Pornhub claims that victims of nonconsensual porn — as many of the Girls Do Porn videos are — can easily request to remove videos from the site, and that those videos can be “fingerprinted.” Broadly speaking, video fingerprinting is a method for software to identify, extract, and then summarize characteristic components or metadata of a video, allowing that video to be uniquely identified by its “fingerprint.”

But a Motherboard investigation found that this system can be easily and quickly circumvented with minor editing. Pornhub’s current method for removing Girls Do Porn videos and other forms of non-consensual porn not only puts the onus of finding and flagging videos almost entirely on potentially-traumatized victims — those victims can’t even rely on the system to work.

Dr. Ann Olivarius, founder of McAllister Olivarius, bluntly stated that Pornhub essentially has no incentive to regulate such videos so long as they continue to pad its bottom line.

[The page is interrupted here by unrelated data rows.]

Lemma table_abs_update (rows : list Book) (b : Book) :
  table_abs (table_update rows b) = alter (λ _, b) (id b) (table_abs rows).
Proof.
  apply map_eq. intros j. rewrite table_abs_lookup, select_by_id_update.
  destruct (decide (id b = j)) as [<-|Hj].
  - by rewrite lookup_alter_eq, table_abs_lookup.
  - by rewrite lookup_alter_ne, table_abs_lookup.
Qed.

(** ** The invariant *)

Lemma table_wf_snoc (rows : list Book) (b : Book) :
  table_wf rows → (∀ r, r ∈ rows → id r < id b) → table_wf (rows ++ [b]).
Proof.
  unfold table_wf. induction rows as [|r rows IH]; intros Hwf Hlt; simpl.
  - repeat constructor.
  - apply StronglySorted_inv in Hwf as [Hs Hall]. constructor.
    + apply IH; [done|]. intros x Hx. apply Hlt. by right.
    + apply Forall_app. split; [done|]. constructor; [|done]. apply Hlt. by left.
Qed.

Lemma table_insert_wf `{RowidAlloc} (rows : list Book) (t a : text) (y : option Z) :
  table_wf rows → table_wf (table_insert rows t a y).2.
Proof. intros Hwf. apply table_wf_snoc; [done|]. intros r Hr. by apply next_rowid_fresh. Qed.

Lemma table_wf_filter (P : Book → Prop) `{∀ b, Decision (P b)} (rows : list Book) :
  table_wf rows → table_wf (filter P rows).
Proof.
  unfold table_wf. induction rows as [|r rows IH]; intros Hwf; [constructor|].
  apply StronglySorted_inv in Hwf as [Hs Hall]. rewrite filter_cons. case_decide; [|by apply IH].
  constructor; [by apply IH|]. rewrite Forall_forall in Hall |- *.
  intros x [_ Hx]%list_elem_of_filter. by apply Hall.
Qed.

Lemma table_delete_wf (rows : list Book) (i : Z) : table_wf rows → table_wf (table_delete rows i).
Proof. apply table_wf_filter. Qed.

Lemma table_update_wf (rows : list Book) (b : Book) : table_wf rows → table_wf (table_update rows b).
Proof.
  unfold table_wf, table_update. induction rows as [|r rows IH]; intros Hwf; [constructor|].
  apply StronglySorted_inv in Hwf as [Hs Hall]. rewrite fmap_cons. constructor; [by apply IH|].
  apply Forall_fmap. eapply Forall_impl; [exact Hall|]. intros x Hx. simpl.
  repeat case_decide; simpl; congruence || lia.
Qed.

Lemma table_wf_ids_NoDup (rows : list Book) : table_wf rows → NoDup (id <$> rows).
Proof.
  unfold table_wf. induction rows as [|r rows IH]; intros Hwf; [constructor|].
  apply StronglySorted_inv in Hwf as [Hs Hall]. rewrite fmap_cons. constructor; [|by apply IH].
  rewrite list_elem_of_fmap. intros (x & Hx & Hin). rewrite Forall_forall in Hall.
  specialize (Hall x Hin). lia.
Qed.

(** ** Pagination

    Asking for the pages [skip = k * limit] for [k = 0 .. n-1] returns the
    first [n * limit] rows, each once and in order. *)
Lemma offset_limit_pages {A} (l : list A) (limit : Z) (n : nat) :
  0 ≤ limit →
  concat ((λ k, offset_limit (Z.of_nat k * limit) limit l) <$> seq 0 n) = take (n * Z.to_nat limit) l.
Proof.
  intros Hl. induction n as [|n IH]; [done|].
  rewrite seq_S, fmap_app, concat_app, IH. simpl. rewrite app_nil_r.
  unfold offset_limit. rewrite Z2Nat.inj_mul, Nat2Z.id by lia.
  rewrite take_take_drop. f_equal. lia.
Qed.

Lemma offset_limit_sublist {A} (skip limit : Z) (l : list A) : offset_limit skip limit l `sublist_of` l.
Proof.
  unfold offset_limit. etrans; [apply sublist_take|]. apply sublist_drop.
Qed.

(** ** The reference for substring search *)

Fixpoint is_prefixb (t s : text) : bool :=
  match t, s with
  | [], _ => true
  | c :: t', d :: s' => Z.eqb c d && is_prefixb t' s'
  | _ :: _, [] => false
  end.

(** [t in s] *)
Fixpoint substringb (t s : text) : bool :=
  is_prefixb t s || match s with [] => false | _ :: s' => substringb t s' end.

Lemma is_prefixb_spec (t s : text) : is_prefixb t s = true ↔ ∃ b, s = t ++ b.
Proof.
  revert s. induction t as [|c t IH]; intros [|d s]; simpl.
  - split; [by exists []|done].
  - split; [by eexists|done].
  - split; [done|by intros [b ?]].
  - rewrite andb_true_iff, Z.eqb_eq, IH. split.
    + intros [-> [b ->]]. by exists b.
    + intros [b Hb]. simplify_eq. eauto.
Qed.

Lemma substringb_spec (t s : text) : substringb t s = true ↔ ∃ a b, s = a ++ t ++ b.
Proof.
  induction s as [|d s IH]; simpl; rewrite orb_true_iff, is_prefixb_spec.
  - split; [intros [[b Hb]|?]; [by exists [], b|done]|].
    intros ([|??] & b & Hab); [left; by exists b|done].
  - rewrite IH. split.
    + intros [[b Hb]|(a & b & ->)]; [by exists [], b|by exists (d :: a), b].
    + intros ([|x a] & b & Hab); [left; by exists b|].
      simplify_eq/=. right. eauto.
Qed.

(** ** [LIKE] on wildcard-free patterns is substring search *)

(** Text [lower()] leaves alone, and patterns with no wildcard in them. *)
Definition lowered (s : text) : Prop := Forall (λ c, sql_lower_char c = c) s.
Definition wildcard_free (q : text) : Prop := Forall (λ c, c ≠ pct ∧ c ≠ underscore) q.

Lemma sql_lower_char_idem (c : Z) : sql_lower_char (sql_lower_char c) = sql_lower_char c.
Proof. unfold sql_lower_char. repeat (case_match; rewrite ?andb_true_iff, ?andb_false_iff, ?Z.leb_le, ?Z.leb_gt in *); lia. Qed.

Lemma sql_lower_char_wild (c : Z) : c ≠ pct ∧ c ≠ underscore → sql_lower_char c ≠ pct ∧ sql_lower_char c ≠ underscore.
Proof. unfold sql_lower_char, pct, underscore. case_match; rewrite ?andb_true_iff, ?Z.leb_le in *; lia. Qed.

Lemma sql_lower_lowered (s : text) : lowered (sql_lower s).
Proof. apply Forall_fmap, Forall_forall. intros c _. apply sql_lower_char_idem. Qed.

Lemma sql_lower_wildcard_free (q : text) : wildcard_free q → wildcard_free (sql_lower q).
Proof. intros Hq. apply Forall_fmap. eapply Forall_impl; [exact Hq|]. apply sql_lower_char_wild. Qed.

Lemma sql_lower_contains (q : text) : sql_lower (contains_pattern q) = contains_pattern (sql_lower q).
Proof. unfold sql_lower, contains_pattern. by rewrite !fmap_app. Qed.

Lemma like_pct (p s : text) : like (pct :: p) s = true ↔ ∃ a b, s = a ++ b ∧ like p b = true.
Proof.
  simpl. induction s as [|d s IH]; rewrite orb_true_iff.
  - split; [intros [H|?]; [by exists [], []|done]|].
    intros ([|??] & [|??] & Hs & Hl); simplify_eq/=; auto.
  - rewrite IH. split.
    + intros [H|(a & b & -> & Hl)]; [by exists [], (d :: s)|by exists (d :: a), b].
    + intros ([|x a] & b & Hs & Hl); simplify_eq/=; [by left|right; eauto].
Qed.

Lemma like_pct_any (s : text) : like [pct] s = true.
Proof. apply like_pct. exists s, []. by rewrite app_nil_r. Qed.

Lemma like_lit_cons (c d : Z) (p s : text) :
  c ≠ pct ∧ c ≠ underscore → sql_lower_char c = c → sql_lower_char d = d →
  like (c :: p) (d :: s) = Z.eqb c d && like p s.
Proof.
  intros [Hp Hu] Hc Hd. cbn [like].
  rewrite (proj2 (Z.eqb_neq c pct) Hp), (proj2 (Z.eqb_neq c underscore) Hu), Hc, Hd. done.
Qed.

Lemma like_lit_app (t p s : text) :
  wildcard_free t → lowered t → lowered s →
  like (t ++ p) s = true ↔ ∃ b, s = t ++ b ∧ like p b = true.
Proof.
  revert s. induction t as [|c t IH]; intros s Ht Hlt Hls; cbn [app].
  - split; [by exists s|by intros (b & -> & ?)].
  - apply Forall_cons in Ht as [Hc Ht]. apply Forall_cons in Hlt as [Hlc Hlt].
    destruct s as [|d s].
    + cbn [like]. rewrite (proj2 (Z.eqb_neq c pct) (proj1 Hc)). split; [done|by intros (? & ? & ?)].
    + apply Forall_cons in Hls as [Hld Hls]. rewrite like_lit_cons by done.
      rewrite andb_true_iff, Z.eqb_eq, IH by done. split.
      * intros [-> (b & -> & Hb)]. by exists b.
      * intros (b & Hs & Hb). simplify_eq. eauto.
Qed.

Lemma like_contains (t s : text) :
  wildcard_free t → lowered t → lowered s → like (contains_pattern t) s = substringb t s.
Proof.
  intros Hw Ht Hs. apply Bool.eq_iff_eq_true. rewrite substringb_spec.
  unfold contains_pattern. simpl app. rewrite like_pct. split.
  - intros (a & b & -> & Hb). apply Forall_app in Hs as [_ Hb'].
    apply like_lit_app in Hb as (c & -> & _); [|done..]. by exists a, c.
  - intros (a & c & ->). exists a, (t ++ c). split; [done|].
    apply Forall_app in Hs as [_ Hb']. apply like_lit_app; [done..|].
    exists c. split; [done|]. apply like_pct_any.
Qed.

(** [title.ilike(f"%{q}%")] for a wildcard-free [q] is [q.lower() in
    title.lower()] with SQLite's ASCII-only [lower]. *)
Lemma ilike_contains (q col : text) :
  wildcard_free q → ilike col (contains_pattern q) = substringb (sql_lower q) (sql_lower col).
Proof.
  intros Hq. unfold ilike. rewrite sql_lower_contains.
  apply like_contains; [by apply sql_lower_wildcard_free|apply sql_lower_lowered..].
Qed.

“The core problem is that image-based abuse videos (so-called revenge porn), and coerced videos such as Girls Do Porn, are a significant part of Pornhub and other sites’ business models,” said Dr. Olivarius. “They are massively popular with users and with site owners, and either free or incredibly cheap to produce. What, exactly, is the incentive for a site like Pornhub to remove one of their most popular products?”